Friday, June 7, 2013

We Arrived!


Facing the rear in our taxi-van to ride from the Istanbul airport was my third mistake on the trip. Like a racing car video game we zipped from the rush hour of start-and-stop traffic to spurts of 90 km. (The three lane roundabout has traffic lights!) Once on the side streets we wound through narrow streets made of cobble stone to stop in front of Galata Flats, our bed and breakfast. Not having slept much in 24 hours we skipped a meal and concentrated on the bed part.

Although modern air travel that keeps two hundred thousand people in the air at a given moment. It’s also rough on one’s end. Someone once said getting out of a twenty-ton sardine can flinging through the air over 500 mph for hours on end (I mean literally on my end) gives a person a new appreciation for the joy of standing and walking. 

A Hasidic Jewish guy built like me also ate a few too many bagels. Yet he turned out to be the smart one. Although many of us on the end isle were after a cat nap, we were treated to wake up slaps every few minutes when his prayer shawl came around. (I enjoyed the clean fresh scent. It was a change from my shower starved body.) At one point in the flight he stood facing a wall in that extra space where the doors are located. He was there for a good 20 minutes with a white hoody. I suppose when on a plane you have to use whatever wailing wall you can find even if it's the bathroom wall. (Luther said, The bathroom is probably used to modest wails anyway.") 

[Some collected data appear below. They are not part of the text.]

Lemma unranked_queued w call c r :
  calls w !! call = Some c → Call.rank c = IsRank r →
  refs_allocated w → unranked_untouched w →
  refs_allocated (queued call w) ∧ unranked_untouched (queued call w).
Proof.
  intros Hc Hr [Hs Hq] Hu. split; [split|].
  - exact Hs.
  - intros q. unfold queued, set_center; cbn [center queued_calls calls].
    intros [H|H]%elem_of_app; [by apply Hq|].
    apply list_elem_of_singleton in H as ->. eauto.
  - intros call' c' v Hc' Hr'.
    destruct (Hu _ _ _ Hc' Hr') as (Hinit & Hfree & Hnq).
    split; [done|]. split; [exact Hfree|].
    unfold queued, set_center; cbn [center queued_calls].
    intros [H|H]%elem_of_app; [done|].
    apply list_elem_of_singleton in H as ->.
    change (calls w !! call = Some c') in Hc'. congruence.
Qed.

Lemma unranked_completed w self call :
  slot w self = Some (Some call) →
  refs_allocated w → unranked_untouched w →
  refs_allocated (completed call w) ∧ unranked_untouched (completed call w).
Proof.
  intros Hheld [Hs Hq] Hu. split; [split|].
  - intros e' c' H. unfold completed, set_calls; cbn [calls].
    apply is_Some_lookup_alter. by apply (Hs e').
  - intros q H. unfold completed, set_calls; cbn [calls].
    apply is_Some_lookup_alter. by apply Hq.
  - intros call' c' v Hc' Hr'. unfold completed, set_calls in Hc'; cbn [calls] in Hc'.
    destruct (decide (call = call')) as [<-|Hne].
    + rewrite list_lookup_alter_eq in Hc'.
      destruct (calls w !! call) as [c0|] eqn:Hc0; simplify_eq/=.
      destruct (Hu _ _ _ Hc0 Hr') as (_ & Hfree & _). by destruct (Hfree self).
    + rewrite list_lookup_alter_ne in Hc' by done. exact (Hu _ _ _ Hc' Hr').
Qed.

Lemma unranked_escalated w self call rank :
  refs_allocated w → unranked_untouched w →
  refs_allocated (escalated self call rank w) ∧
  unranked_untouched (escalated self call rank w).
Proof.
  intros [Hs Hq] Hu.
  assert (Hslot : ∀ e' c', slot (escalated self call rank w) e' = Some (Some c') →
                           slot w e' = Some (Some c')).
  { intros e' c'. destruct (decide (e' = self)) as [->|Hne].
    - unfold slot, escalated; cbn [employees]. rewrite list_lookup_alter_eq.
      by destruct (employees w !! self).
    - by rewrite escalated_slot_ne. }
  split; [split|].
  - intros e' c' H. unfold escalated; cbn [calls].
    apply is_Some_lookup_alter. eauto.
  - intros q H. unfold escalated; cbn [calls].
    apply is_Some_lookup_alter. by apply Hq.
  - intros call' c' v Hc' Hr'. unfold escalated in Hc'; cbn [calls] in Hc'.
    destruct (decide (call = call')) as [<-|Hne].
    + rewrite list_lookup_alter_eq in Hc'.
      destruct (calls w !! call) as [c0|]; simplify_eq/=.
    + rewrite list_lookup_alter_ne in Hc' by done.
      destruct (Hu _ _ _ Hc' Hr') as (Hinit & Hfree & Hnq).
      split; [done|]. split; [|done].
      intros e' H. by apply Hslot, Hfree in H.
Qed.

Lemma unranked_run_op o w :
  refs_allocated w → unranked_untouched w →
  refs_allocated (run_op o w) ∧ unranked_untouched (run_op o w).
Proof.
  intros Hr Hu. destruct o as [rank|call|self|self]; simpl.
  - by apply unranked_new_Call.
  - destruct (dispatch_call_cases w call)
      as [->|(c & r & Hc & Hrank & [(e & He & ->)| ->])]; [done|..].
    + by eapply unranked_bound.
    + by eapply unranked_queued.
  - destruct (complete_call_cases w self)
      as [->|[->|(e & call & He & Hheld & _ & ->)]]; [done..|].
    simpl. apply (unranked_completed _ self); [|done..].
    unfold slot. by rewrite He; simpl; f_equal.
  - destruct (escalate_call_world w self)
      as [->|(e & call & rank & _ & _ & _ & _ & ->)]; [done|].
    by apply unranked_escalated.
Qed.

Lemma unranked_run_ops os w :
  refs_allocated w → unranked_untouched w →
  refs_allocated (run_ops os w) ∧ unranked_untouched (run_ops os w).
Proof.
  revert w. induction os as [|o os IH]; intros w Hr Hu; simpl; [done|].
  destruct (unranked_run_op o w Hr Hu). by apply IH.
Qed.

Lemma initial_slot w e c : initial w → slot w e ≠ Some (Some c).
Proof.
  intros (_ & _ & Hidle).
  unfold slot. destruct (employees w !! e) as [x|] eqn:Hx; [|done].
  rewrite Forall_lookup in Hidle. simpl. by rewrite (Hidle _ _ Hx).
Qed.

Lemma initial_refs_allocated w : initial w → refs_allocated w.
Proof.
  intros Hinit. split.
  - intros e c H. by destruct (initial_slot w e c Hinit).
  - destruct Hinit as (_ & -> & _). intros q H. by apply elem_of_nil in H.
Qed.

(** X14: a call whose rank is not a member of [Rank] is never served.  After
    any sequence of operations on a newly built centre such a call is as
    [Call(rank)] left it, READY with no employee; no employee holds it and it
    is not queued. *)
Theorem X14_unranked_call_is_never_served w call c v :
  reachable w → calls w !! call = Some c → Call.rank c = NotRank v →
  c = Call.mk READY (NotRank v) None ∧
  (∀ e, slot w e ≠ Some (Some call)) ∧
  call ∉ queued_calls (center w).
Proof.
  intros (w0 & os & Hinit & ->) Hc Hr.
  assert (Hu0 : unranked_untouched w0).
  { intros ? ? ? H. destruct Hinit as (Hnil & _). by rewrite Hnil in H. }
  destruct (unranked_run_ops os w0 (initial_refs_allocated _ Hinit) Hu0) as [_ Hu].
  exact (Hu call c v Hc Hr).
Qed.

Lemma X14_witness :
  Call.__init__ (NotRank 7) = Call.mk READY (NotRank 7) None ∧
  (∀ e, slot (run_op (DispatchCall 0) unranked_call_arrives) e ≠ Some (Some 0)) ∧
  0 ∉ queued_calls (center (run_op (DispatchCall 0) unranked_call_arrives)).
Proof.
  refine (X14_unranked_call_is_never_served
            (run_op (DispatchCall 0) unranked_call_arrives) 0
            (Call.__init__ (NotRank 7)) 7 _ eq_refl eq_refl).
  exists one_operator, [NewCall (NotRank 7); DispatchCall 0].
  split; [|reflexivity]. repeat constructor.
Defined.

Lemma untaken_new_Call w rank : untaken_ready w → untaken_ready (new_Call rank w).2.
Proof.
  intros [Ha Hb]. unfold new_Call, set_calls; cbn [snd]. split.
  - intros e c H. cbn [calls]. destruct (Ha e c H) as (x & Hx & Hemp).
    exists x. split; [by apply lookup_app_l_Some|done].
  - intros c x Hc Hnone. cbn [calls] in Hc.
    apply lookup_app_Some in Hc as [Hc|[_ Hc]]; [by eapply Hb|].
    by apply list_lookup_singleton_Some in Hc as [_ <-].
Qed.

Lemma untaken_bound w e call :
  free w e → is_Some (calls w !! call) →
  untaken_ready w → untaken_ready (bound e call w).
Proof.
  intros He [c0 Hc0] [Ha Hb]. pose proof (free_is_Some _ _ He) as Hall.
  assert (Hcall : calls (bound e call w) !! call
                  = Some (Call.mk IN_PROGRESS (Call.rank c0) (Some e)))
    by (by apply bound_call).
  split.
  - intros e' c' H.
    assert (Hold : c' ≠ call → ∃ x, calls w !! c' = Some x ∧ is_Some (Call.employee x)).
    { intros Hne. apply (Ha e'). destruct (decide (e' = e)) as [->|Hne'].
      - rewrite bound_slot in H by done. congruence.
      - by rewrite bound_slot_ne in H. }
    destruct (decide (c' = call)) as [->|Hne]; [eauto|].
    destruct (Hold Hne) as (x & Hx & Hemp). exists x. split; [|done].
    unfold bound; cbn [calls]. by rewrite list_lookup_alter_ne.
  - intros c' x Hc' Hnone. destruct (decide (c' = call)) as [->|Hne].
    + rewrite Hcall in Hc'. by simplify_eq.
    + unfold bound in Hc'; cbn [calls] in Hc'.
      rewrite list_lookup_alter_ne in Hc' by done. by eapply Hb.
Qed.

Lemma untaken_completed w self call :
  slot w self = Some (Some call) →
  untaken_ready w → untaken_ready (completed call w).
Proof.
  intros Hheld [Ha Hb].
  assert (Hkeep : ∀ c' x', calls (completed call w) !! c' = Some x' →
            ∃ x, calls w !! c' = Some x ∧ Call.employee x' = Call.employee x ∧
                 (c' ≠ call → x' = x)).
  { intros c' x'. unfold completed, set_calls; cbn [calls].
    rewrite list_lookup_alter. case_decide as Heq.
    - subst. destruct (calls w !! c') as [x|]; [|done].
      intros [= <-]. exists x. by repeat split.
    - intros Hx. exists x'. by repeat split. }
  split.
  - intros e c' H. destruct (Ha e c' H) as (x & Hx & Hemp).
    unfold completed, set_calls; cbn [calls]. rewrite list_lookup_alter.
    case_decide; subst; rewrite Hx; eauto.
  - intros c' x' Hc' Hnone. destruct (Hkeep _ _ Hc') as (x & Hx & Hemp & Hsame).
    destruct (decide (c' = call)) as [->|Hne].
    + destruct (Ha _ _ Hheld) as (y & Hy & [? Hy']). congruence.
    + rewrite (Hsame Hne) in *. by eapply Hb.
Qed.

I appreciate the pious disciplines of religion but it's the ironies that make it all worth it. That Jewish man covered in his white shawl sat behind one of the priests on board. The priests wore the traditional Roman Catholic black robes. How do things like that happen? We came from the same religion! Anyhow the priest droned on in the darkened plane about St. Augustine, Rome and the books he read. That poor pretty young woman in dreads kept her patient kindness up for hours. I sure hope I don’t sound like a priest nerd. (Luther said,"Too late.")

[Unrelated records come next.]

(** An application refers to the yaml path of a service of an earlier
    environment; no service bears that path as its name. *)
Definition manifest_path_reference : Manifest :=
  {| man_Config := None;
     man_Environments :=
       [ sample_environment "dev" [] [ sample_service "svc1" "" ];
         sample_environment "stage"
           [ sample_application "app1" ["environments.dev.services.svc1"] ] [] ] |}.

(** A service with an invalid name, and an application of a later
    environment that refers to it. *)
Definition manifest_invalid_service : Manifest :=
  {| man_Config := None;
     man_Environments :=
       [ sample_environment "dev" [] [ sample_service "Bad_Name" "" ];
         sample_environment "prod" [ sample_application "app1" ["Bad_Name"] ] [] ] |}.

(** No Config block and no environment. *)
Definition manifest_empty : Manifest :=
  {| man_Config := None; man_Environments := [] |}.

(** The ArgoCD namespace "-argo" is not a valid name, and an environment
    bears it. *)
Definition manifest_config_collision : Manifest :=
  {| man_Config :=
       Some {| cfg_ArgoCDConfig := Some {| argo_Namespace := "-argo" |};
               cfg_PipelineConfig := Some {| pipeline_Name := "cicd" |} |};
     man_Environments :=
       [ sample_environment "dev" [] []; sample_environment "-argo" [] [] ] |}.

(** Trimming of the ASCII white space at both ends, which is what
    [strings.TrimSpace] does on ASCII text. *)
Definition is_ascii_space (c : ascii) : bool :=
  (nat_of_ascii c =? 32)%nat || in_range 9 13 c.

Fixpoint trim_left (s : string) : string :=
  match s with
  | EmptyString => EmptyString
  | String c rest => if is_ascii_space c then trim_left rest else s
  end.

Fixpoint trim_right (s : string) : string :=
  match s with
  | EmptyString => EmptyString
  | String c rest =>
      match trim_right rest with
      | EmptyString => if is_ascii_space c then EmptyString else String c EmptyString
      | String _ _ as kept => String c kept
      end
  end.

Definition sample_TrimSpace (s : string) : string := trim_right (trim_left s).

(** A manifest with a config block, a pipelines block, a webhook, a config
    repository and a reference to a service of an earlier environment. *)
Definition manifest_accepted : Manifest :=
  {| man_Config :=
       Some {| cfg_ArgoCDConfig := Some {| argo_Namespace := "argocd" |};
               cfg_PipelineConfig := Some {| pipeline_Name := "cicd" |} |};
     man_Environments :=
       [ {| env_Name := "dev";
            env_Pipelines :=
              Some {| Integration := Some {| Bindings := ["github-push-binding"] |} |};
            env_Apps :=
              [ {| app_Name := "config-app";
                   app_ServiceRefs := [];
                   app_ConfigRepo :=
                     Some {| repo_URL := "https://example.com/config.git";
                             repo_Path := "deploy" |} |} ];
            env_Services :=
              [ {| svc_Name := "svc1";
                   svc_SourceURL := "https://example.com/a.git";
                   svc_Webhook :=
                     Some {| hook_Secret :=
                               Some {| secret_Name := "webhook-secret";
                                       secret_Namespace := "cicd" |} |};
                   svc_Pipelines := None |} ] |};
         sample_environment "stage" [ sample_application "app1" ["svc1"] ] [] ] |}.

After that cramped space God blessed us with lots of standing and walking in rows of serpentine lines waiting in passport security. A soldier from Colorado asked me how to get into the country. With no passport but a memorized military number they told him it would be enough. I wished we had a number like that because we found out that we needed a twenty dollar sticky stamp on our passport before we could get into Turkey. That was found in the Visa line across the hall. So after another serpentine line we got a stamp for each of our little passport books and found the familiar line again that by this time grew down the airport hall. These lines would make Disney proud since right after the passport “ride/walk” we were greeted with many duty free shops.

Think of four story row houses smashed together but these serve as store fronts each small store having as much window space as possible. Two to three floors high were store after store selling one item, chandeliers. It’s basically the Nebraska Furniture Mart for lighting only. Sparkling crystal spans the entire window top to bottom. The combo of speed by too fast and car sickness didn’t allow for a picture.

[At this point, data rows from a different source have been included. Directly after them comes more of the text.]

(** The order is that of the names, not of the steps: the file of step
    1000000 has a name below that of step 999999. *)
Example latest_is_by_name :
  Restart.find_latest
    [(Checkpoint.mkPath "999999" Checkpoint.displacement_ext, [1]);
     (Checkpoint.mkPath "1000000" Checkpoint.displacement_ext, [2])]
  = Some (Checkpoint.mkPath "999999" Checkpoint.displacement_ext).
Proof. vm_compute. reflexivity. Qed.

(** ** The distributed solid solver *)

(** *** The Dirichlet flags of the solid *)

(** X11.  The flag of a Dirichlet boundary is the set of its constrained
    directions in binary (x = 1, y = 2, z = 4).  With three space
    dimensions the mask has the bit of each direction for the flags 0 to
    7 and is all [false] for every larger flag.  With two space
    dimensions the flags 0 to 3 give the x and y bits, a larger flag
    than 7 gives an all [false] mask, and the flags 4 to 7 write
    [mask[2]], beyond the end of the two-entry mask. *)
Theorem dirichlet_mask_spec (flag : nat) :
  SharedSolid.dirichlet_mask 3 flag
  = Returns [Nat.leb flag 7 && Nat.testbit flag 0;
             Nat.leb flag 7 && Nat.testbit flag 1;
             Nat.leb flag 7 && Nat.testbit flag 2] /\
  SharedSolid.dirichlet_mask 2 flag
  = (if Nat.ltb flag 4 then Returns [Nat.testbit flag 0; Nat.testbit flag 1]
     else if Nat.leb flag 7 then Undefined
          else Returns [false; false]).
Proof.
  do 8 (destruct flag as [| flag]; [split; reflexivity |]).
  split; reflexivity.
Qed.

(** *** The kinetic energy of the solid *)

Lemma masked_sum_ext (n : nat) (c c' : nat -> bool) (f : nat -> Q) :
  (forall i, (i < n)%nat -> c i = c' i) -> masked_sum n c f = masked_sum n c' f.
Proof.
  intros H. unfold masked_sum. apply for_loop_ext.
  intros k s Hk. now rewrite (H k Hk).
Qed.

Lemma masked_sum_mark (n : nat) (c : nat -> bool) (f : nat -> Q) (index : nat) :
  (index < n)%nat -> c index = false ->
  masked_sum n (fun i => c i || Nat.eqb i index) f == masked_sum n c f + f index.
Proof.
  unfold masked_sum. induction n as [| n IH]; intros Hi Hc; [lia |].
  simpl. destruct (Nat.eqb_spec n index) as [-> | Hne].
  - rewrite Hc. simpl.
    rewrite (for_loop_ext index
               (fun i s => s + (if c i || Nat.eqb i index then f i else 0))
               (fun i s => s + (if c i then f i else 0))).
    + ring.
    + intros k s Hk.
      replace (Nat.eqb k index) with false by (symmetry; apply Nat.eqb_neq; lia).
      now rewrite orb_false_r.
  - rewrite orb_false_r, IH by (lia || assumption). ring.
Qed.

Section KineticEnergyFacts.

Variable n_dofs : nat.
Variables current_velocity previous_velocity nodal_mass : LA.Vector.
Variable time : Time.Time.
Variable P : SharedSolid.Process.

Let kterm := ke_term current_velocity nodal_mass.
Let rterm := ke_rate_term time current_velocity previous_velocity nodal_mass.

(** What holds of [dof_touched] and the two sums after the degrees of
    freedom of [seen] have been visited. *)
Let invariant (seen : list nat) (st : list nat * (Q * Q)) : Prop :=
  length (fst st) = n_dofs /\
  (forall i, (i < n_dofs)%nat ->
             nth i (fst st) 0%nat = if counted P seen i then 1%nat else 0%nat) /\
  fst (snd st) == masked_sum n_dofs (counted P seen) kterm /\
  snd (snd st) == masked_sum n_dofs (counted P seen) rterm.

Lemma counted_app (seen : list nat) (index i : nat) :
  counted P (seen ++ [index]) i
  = counted P seen i || (SharedSolid.in_local_range P i && Nat.eqb i index).
Proof.
  unfold counted. rewrite existsb_app. simpl. rewrite orb_false_r.
  now rewrite andb_orb_distrib_r.
Qed.

Lemma visit_dof_invariant (seen : list nat) (index : nat) (st : list nat * (Q * Q)) :
  invariant seen st ->
  (SharedSolid.in_local_range P index = true -> (index < n_dofs)%nat) ->
  exists st',
    SharedSolid.visit_dof current_velocity previous_velocity nodal_mass time P index st
    = Returns st' /\
    invariant (seen ++ [index]) st'.
Proof.
  destruct st as [touched [ke rate]]. intros (Hlen & Hnth & Hke & Hrate) Hrange.
  simpl in Hlen, Hnth, Hke, Hrate. unfold SharedSolid.visit_dof.
  destruct (SharedSolid.in_local_range P index) eqn:Hin; simpl negb; cbv iota.
  - specialize (Hrange eq_refl).
    rewrite (subscript_in_range touched index 0%nat) by lia. simpl bind.
    rewrite (Hnth index Hrange).
    destruct (counted P seen index) eqn:Hc; simpl Nat.eqb; cbv iota.
    + exists (touched, (ke, rate)). split; [reflexivity |].
      assert (Hsame : forall i, counted P (seen ++ [index]) i = counted P seen i).
      { intros i. rewrite counted_app.
        destruct (Nat.eqb_spec i index) as [-> | _];
          [rewrite Hc | rewrite andb_false_r, orb_false_r]; reflexivity. }
      repeat split; simpl.
      * exact Hlen.
      * intros i Hi. rewrite Hsame. now apply Hnth.
      * now rewrite (masked_sum_ext _ _ (counted P seen)).
      * now rewrite (masked_sum_ext _ _ (counted P seen)).
    + eexists. split; [reflexivity |].
      assert (Hnew : forall i,
                 counted P (seen ++ [index]) i = counted P seen i || Nat.eqb i index).
      { intros i. rewrite counted_app.
        destruct (Nat.eqb_spec i index) as [-> | _];
          [rewrite Hin | rewrite andb_false_r]; reflexivity. }
      repeat split; simpl.
      * rewrite length_update. exact Hlen.
      * intros i Hi. rewrite Hnew, nth_update by lia.
        destruct (Nat.eqb_spec i index) as [-> | _].
        -- now rewrite orb_true_r.
        -- rewrite orb_false_r. now apply Hnth.
      * rewrite (masked_sum_ext _ _ (fun i => counted P seen i || Nat.eqb i index))
          by (intros; apply Hnew).
        rewrite masked_sum_mark by assumption. rewrite Hke. reflexivity.
      * rewrite (masked_sum_ext _ _ (fun i => counted P seen i || Nat.eqb i index))
          by (intros; apply Hnew).
        rewrite masked_sum_mark by assumption.
        set (total := masked_sum n_dofs (counted P seen) rterm) in *.
        unfold rterm, ke_rate_term.
        destruct (Qeq_bool (Time.current time) (Time.get_delta_t time));
          rewrite Hrate; ring.
  - exists (touched, (ke, rate)). split; [reflexivity |].
    assert (Hsame : forall i, counted P (seen ++ [index]) i = counted P seen i).
    { intros i. rewrite counted_app.
      destruct (Nat.eqb_spec i index) as [-> | _];
        [rewrite Hin | rewrite andb_false_r]; now rewrite orb_false_r. }
    repeat split; simpl.
    + exact Hlen.
    + intros i Hi. rewrite Hsame. now apply Hnth.
    + now rewrite (masked_sum_ext _ _ (counted P seen)).
    + now rewrite (masked_sum_ext _ _ (counted P seen)).
Qed.

Lemma visit_dofs_invariant (dofs : list nat) :
  forall seen st,
    invariant seen st ->
    (forall index, In index dofs ->
                   SharedSolid.in_local_range P index = true -> (index < n_dofs)%nat) ->
    exists st',
      for_each dofs
               (SharedSolid.visit_dof current_velocity previous_velocity nodal_mass
                                      time P) st
      = Returns st' /\
      invariant (seen ++ dofs) st'.
Proof.
  induction dofs as [| index dofs IH]; intros seen st Hinv Hrange.
  - exists st. split; [reflexivity | now rewrite List.app_nil_r].
  - destruct (visit_dof_invariant seen index st Hinv) as (st1 & H1 & Hinv1).
    { apply Hrange. now left. }
    destruct (IH (seen ++ [index]) st1 Hinv1) as (st' & H' & Hinv').
    { intros i Hi. apply Hrange. now right. }
    exists st'. split.
    + simpl. rewrite H1. exact H'.
    + rewrite <- List.app_assoc in Hinv'. exact Hinv'.
Qed.

Lemma visit_cells_invariant (mesh : list SharedSolid.Cell) :
  forall seen st,
    invariant seen st ->
    (forall index, In index (visited P mesh) ->
                   SharedSolid.in_local_range P index = true -> (index < n_dofs)%nat) ->
    exists st',
      for_each mesh
               (fun cell acc =>
                  if Nat.eqb (SharedSolid.subdomain_id cell)
                             (SharedSolid.this_mpi_process P)
                  then for_each (SharedSolid.dof_indices cell)
                                (SharedSolid.visit_dof current_velocity previous_velocity
                                                       nodal_mass time P) acc
                  else Returns acc) st
      = Returns st' /\
      invariant (seen ++ visited P mesh) st'.
Proof.
  induction mesh as [| cell mesh IH]; intros seen st Hinv Hrange.
  - exists st. split; [reflexivity |]. unfold visited. simpl.
    now rewrite List.app_nil_r.
  - unfold visited in *. simpl in *.
    destruct (Nat.eqb (SharedSolid.subdomain_id cell) (SharedSolid.this_mpi_process P)).
    + simpl in Hrange.
      destruct (visit_dofs_invariant (SharedSolid.dof_indices cell) seen st Hinv)
        as (st1 & H1 & Hinv1).
      { intros i Hi. apply Hrange. apply in_or_app. now left. }
      destruct (IH (seen ++ SharedSolid.dof_indices cell) st1 Hinv1)
        as (st' & H' & Hinv').
      { intros i Hi. apply Hrange. apply in_or_app. now right. }
      exists st'. split.
      * rewrite H1. exact H'.
      * rewrite <- List.app_assoc in Hinv'. exact Hinv'.
    + destruct (IH seen st Hinv Hrange) as (st' & H' & Hinv').
      exists st'. split; assumption.
Qed.

Lemma masked_sum_none (n : nat) (f : nat -> Q) :
  masked_sum n (fun _ => false) f == 0.
Proof. unfold masked_sum. induction n as [| n IH]; simpl; [reflexivity |]. rewrite IH. ring. Qed.

Lemma local_KE_sums (mesh : list SharedSolid.Cell) :
  (forall index, In index (visited P mesh) ->
                 SharedSolid.in_local_range P index = true -> (index < n_dofs)%nat) ->
  exists ke ke_rate,
    SharedSolid.local_KE n_dofs current_velocity previous_velocity nodal_mass time P mesh
    = Returns (ke, ke_rate) /\
    ke == masked_sum n_dofs (counted P (visited P mesh)) kterm /\
    ke_rate == masked_sum n_dofs (counted P (visited P mesh)) rterm.
Proof.
  intros Hrange. unfold SharedSolid.local_KE.
  destruct (visit_cells_invariant mesh [] (repeat 0%nat n_dofs, (0, 0)))
    as ([touched [ke rate]] & H & (_ & _ & Hke & Hrate)).
  - repeat split; simpl.
    + apply repeat_length.
    + intros i Hi. unfold counted. simpl. rewrite andb_false_r.
      now rewrite nth_repeat_lt.
    + rewrite (masked_sum_ext _ _ (fun _ => false)), masked_sum_none; [reflexivity |].
      intros i _. unfold counted. simpl. now rewrite andb_false_r.
    + rewrite (masked_sum_ext _ _ (fun _ => false)), masked_sum_none; [reflexivity |].
      intros i _. unfold counted. simpl. now rewrite andb_false_r.
  - exact Hrange.
  - exists ke, rate. rewrite H. simpl in *. repeat split; assumption.
Qed.

End KineticEnergyFacts.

Sporadic ancient walls, palaces and an aqueduct s scattered in disarray. Crumbling structures were held together by centuries of repairs. (Luther thinks it was done by someone named Fast Eddy using Liquid Nails and scraps of odd stones and bricks. And he thought the fixes were like mine. They fall apart again in a few days.) Yet these stone structures held firm while modern roads and high rises spring around. Strange combos paint a montage of delight and beauty.

After eight hours of rest we got up at 10 PM Lincoln time, and six AM here we walked down a narrow street for our breakfast. (Mine: Grape leaves, olives, two sausages, grape tomatoes, cucumber, honey, kind of a cherry jelly, three cheeses and 3 kinds of bread with butter—for Lisa but forgot to take a picture.)
That's all for now. They'll get shorter as the days go.